(** * ZK-GovProof: constraint circuits, proof lifecycle and composite bundling

    A shallow embedding of the three circom circuits
    ([compute_threshold], [evaluation_attestation], [policy_compliance]) with
    their helper templates ([Num2Bits], [LessThan], [GreaterEqThan]), of the
    proof lifecycle scripts ([generate-proof.js], [demo.js]) and of the
    composite bundler ([composite-proof.js]).

    Signals are elements of the scalar field of BN128, the curve the setup
    script selects ([snarkjs powersoftau new bn128]) and circom's default
    prime.  The field is [Zmod p] of the Standard Library; that [p] is prime
    is proved below from a Pocklington certificate. *)

From Stdlib Require Import ZArith Znumtheory Zpow_facts Lia List Bool String Ascii.
From Stdlib Require Import Zmod.ZmodDef Zmod.ZmodBase Zmod.ZmodInv.
From stdpp Require Import base gmap strings pretty.
Import ListNotations.
Open Scope Z_scope.

(* ================================================================= *)
(** ** Primality certificates (checked by computation) *)

(** Trial division from [d] upwards, stopping once [d * d > n]. *)
Fixpoint trial (fuel : nat) (d n : Z) : bool :=
  if n <? d * d then true
  else match fuel with
       | O => false
       | S f => negb (n mod d =? 0) && trial f (d + 1) n
       end.

Definition prime_trial (n : Z) : bool :=
  (1 <? n) && trial (Z.to_nat (Z.sqrt n)) 2 n.

(** Least common multiple of the prime powers [q ^ e] of a certificate. *)
Definition lcm_pp (qs : list (Z * Z)) : Z :=
  fold_right (fun qe acc => Z.lcm (fst qe ^ snd qe) acc) 1 qs.

(** Pocklington's test for [N] with base [a], where [N - 1 = m * K], every
    listed prime [q] divides [K], and [q ^ e] divides [N - 1].  The power
    [c = a ^ m] is shared by all the modular exponentiations. *)
Definition pock_check (N a m K : Z) (qs : list (Z * Z)) : bool :=
  let c := Zpow_mod a m N in
  (1 <? N) && (0 <=? m) && (0 <? K) && (N - 1 =? m * K)
  && (Zpow_mod c K N =? 1)
  && forallb (fun qe =>
                (0 <=? snd qe)
                && ((N - 1) mod (fst qe ^ snd qe) =? 0)
                && (K mod fst qe =? 0)
                && (Z.gcd (Zpow_mod c (K / fst qe) N - 1) N =? 1)) qs
  && (N <? (lcm_pp qs + 1) * (lcm_pp qs + 1)).

(* ================================================================= *)
(** ** The field of signals *)

(** Order of the scalar field of BN128 (254 bits). *)
Definition p : Z :=
  21888242871839275222246405745257275088548364400416034343698204186575808495617.

Abbreviation Fp := (Zmod p).

Declare Scope Fp_scope.
Delimit Scope Fp_scope with Fp.
Bind Scope Fp_scope with Zmod.
Infix "+" := Zmod.add : Fp_scope.
Infix "-" := Zmod.sub : Fp_scope.
Infix "*" := Zmod.mul : Fp_scope.
Infix "=?" := Zmod.eqb : Fp_scope.
Notation "0" := (@Zmod.zero p) : Fp_scope.
Notation "1" := (@Zmod.one p) : Fp_scope.

(** How the witness calculator reads an input number: reduced modulo [p]. *)
Definition normalize (n : Z) : Fp := Zmod.of_Z p n.

(** circom's bit operators act on the canonical representative; a left shift
    is masked to the 254 bits of [p] and reduced. *)
Definition mask : Z := 2 ^ 254 - 1.

Definition shl (x : Fp) (k : Z) : Fp :=
  Zmod.of_Z p (Z.land (Z.shiftl (Zmod.to_Z x) k) mask).

Definition shr (x : Fp) (k : Z) : Fp :=
  Zmod.of_Z p (Z.shiftr (Zmod.to_Z x) k).

Definition band (x y : Fp) : Fp :=
  Zmod.of_Z p (Z.land (Zmod.to_Z x) (Zmod.to_Z y)).

(* ================================================================= *)
(** ** Failures and the generation monad *)

Inductive error : Type :=
| ConstraintUnsatisfiable   (* a [===] / [<==] check failed while computing the witness *)
| TemplateAssert            (* a template's [assert] failed *)
| InputShape                (* the input record does not fit the circuit's signals *)
| MalformedArtifact.        (* a stored value is not what is read from it *)

Inductive result (A : Type) : Type :=
| Ok (a : A)
| Err (e : error).
Arguments Ok {A} a.
Arguments Err {A} e.

#[global] Instance result_bind : MBind result := fun A B k r =>
  match r with
  | Ok a => k a
  | Err e => Err e
  end.

Definition is_ok {A} (r : result A) : bool :=
  match r with Ok _ => true | Err _ => false end.

(** [a === b] during witness computation. *)
Definition constrain (a b : Fp) : result unit :=
  if (a =? b)%Fp then Ok tt else Err ConstraintUnsatisfiable.

(* ================================================================= *)
(** ** Template [Num2Bits(n)] *)

(** The constraint system: every [out[i]] is boolean and the linear
    combination [lc1] of the bits with weights [e2 = 1, 2, 4, ...] equals
    [in].  [Num2Bits_lc] is the loop's accumulation of [lc1] and [e2]. *)
Fixpoint Num2Bits_lc (out : list Fp) (lc1 e2 : Fp) : Fp :=
  match out with
  | [] => lc1
  | b :: bs => Num2Bits_lc bs (lc1 + b * e2)%Fp (e2 + e2)%Fp
  end.

Definition boolean_constraint (b : Fp) : bool := (b * (b - 1) =? 0)%Fp.

Definition Num2Bits_constraints (n : nat) (inp : Fp) (out : list Fp) : bool :=
  Nat.eqb (length out) n
  && forallb boolean_constraint out
  && (Num2Bits_lc out 0 1 =? inp)%Fp.

(** Witness computation: [out[i] <-- (in >> i) & 1], each constraint checked
    as it is met. *)
Fixpoint Num2Bits_loop (k : nat) (i : Z) (inp lc1 e2 : Fp)
  : result (list Fp * Fp) :=
  match k with
  | O => Ok ([], lc1)
  | S k' =>
      let out_i := band (shr inp i) 1%Fp in
      _ ← constrain (out_i * (out_i - 1))%Fp 0%Fp;
      '(outs, lc) ← Num2Bits_loop k' (i + 1) inp (lc1 + out_i * e2)%Fp (e2 + e2)%Fp;
      Ok (out_i :: outs, lc)
  end.

Definition Num2Bits (n : nat) (inp : Fp) : result (list Fp) :=
  '(out, lc1) ← Num2Bits_loop n 0 inp 0%Fp 1%Fp;
  _ ← constrain lc1 inp;
  Ok out.

(* ================================================================= *)
(** ** Template [LessThan(n)] *)

Record LessThan_signals : Type := {
  lt_in0 : Fp;
  lt_in1 : Fp;
  lt_out : Fp;
  n2b_in : Fp;
  n2b_out : list Fp
}.

Definition LessThan_constraints (n : nat) (s : LessThan_signals) : bool :=
  (n <=? 252)%nat
  && (n2b_in s =? lt_in0 s + shl 1%Fp (Z.of_nat n) - lt_in1 s)%Fp
  && Num2Bits_constraints (n + 1) (n2b_in s) (n2b_out s)
  && (lt_out s =? 1 - nth n (n2b_out s) 0)%Fp.

Definition LessThan (n : nat) (in0 in1 : Fp) : result LessThan_signals :=
  if (n <=? 252)%nat then
    let s := (in0 + shl 1%Fp (Z.of_nat n) - in1)%Fp in
    bits ← Num2Bits (n + 1) s;
    Ok {| lt_in0 := in0; lt_in1 := in1;
          lt_out := (1 - nth n bits 0)%Fp;
          n2b_in := s; n2b_out := bits |}
  else Err TemplateAssert.

(* ================================================================= *)
(** ** Template [GreaterEqThan(n)] *)

Record GreaterEqThan_signals : Type := {
  ge_in0 : Fp;
  ge_in1 : Fp;
  ge_out : Fp;
  ge_lt : LessThan_signals
}.

Definition GreaterEqThan_constraints (n : nat) (s : GreaterEqThan_signals) : bool :=
  (lt_in0 (ge_lt s) =? ge_in0 s)%Fp
  && (lt_in1 (ge_lt s) =? ge_in1 s)%Fp
  && LessThan_constraints n (ge_lt s)
  && (ge_out s =? 1 - lt_out (ge_lt s))%Fp.

Definition GreaterEqThan (n : nat) (in0 in1 : Fp) : result GreaterEqThan_signals :=
  lt ← LessThan n in0 in1;
  Ok {| ge_in0 := in0; ge_in1 := in1;
        ge_out := (1 - lt_out lt)%Fp; ge_lt := lt |}.

(* ================================================================= *)
(** ** Circuit [compute_threshold.circom]: template [ComputeThreshold()] *)

Record ComputeThreshold_signals : Type := {
  privateCompute : Fp;            (* private input *)
  threshold : Fp;                 (* public input *)
  ct_valid : Fp;                  (* output [valid] *)
  difference : Fp;
  rangeCheck : LessThan_signals   (* component [LessThan(252)] *)
}.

WHAT IS NEEDED:
Take exactly the lines from the one containing "result (list Fp *" through the one containing "Definition Num2Bits (n" in the data above, and output them with nothing added.

ANSWER BELOW:
  : result (list Fp * Fp) :=
  match k with
  | O => Ok ([], lc1)
  | S k' =>
      let out_i := band (shr inp i) 1%Fp in
      _ ← constrain (out_i * (out_i - 1))%Fp 0%Fp;
      '(outs, lc) ← Num2Bits_loop k' (i + 1) inp (lc1 + out_i * e2)%Fp (e2 + e2)%Fp;
      Ok (out_i :: outs, lc)
  end.

Definition Num2Bits (n : nat) (inp : Fp) : result (list Fp) :=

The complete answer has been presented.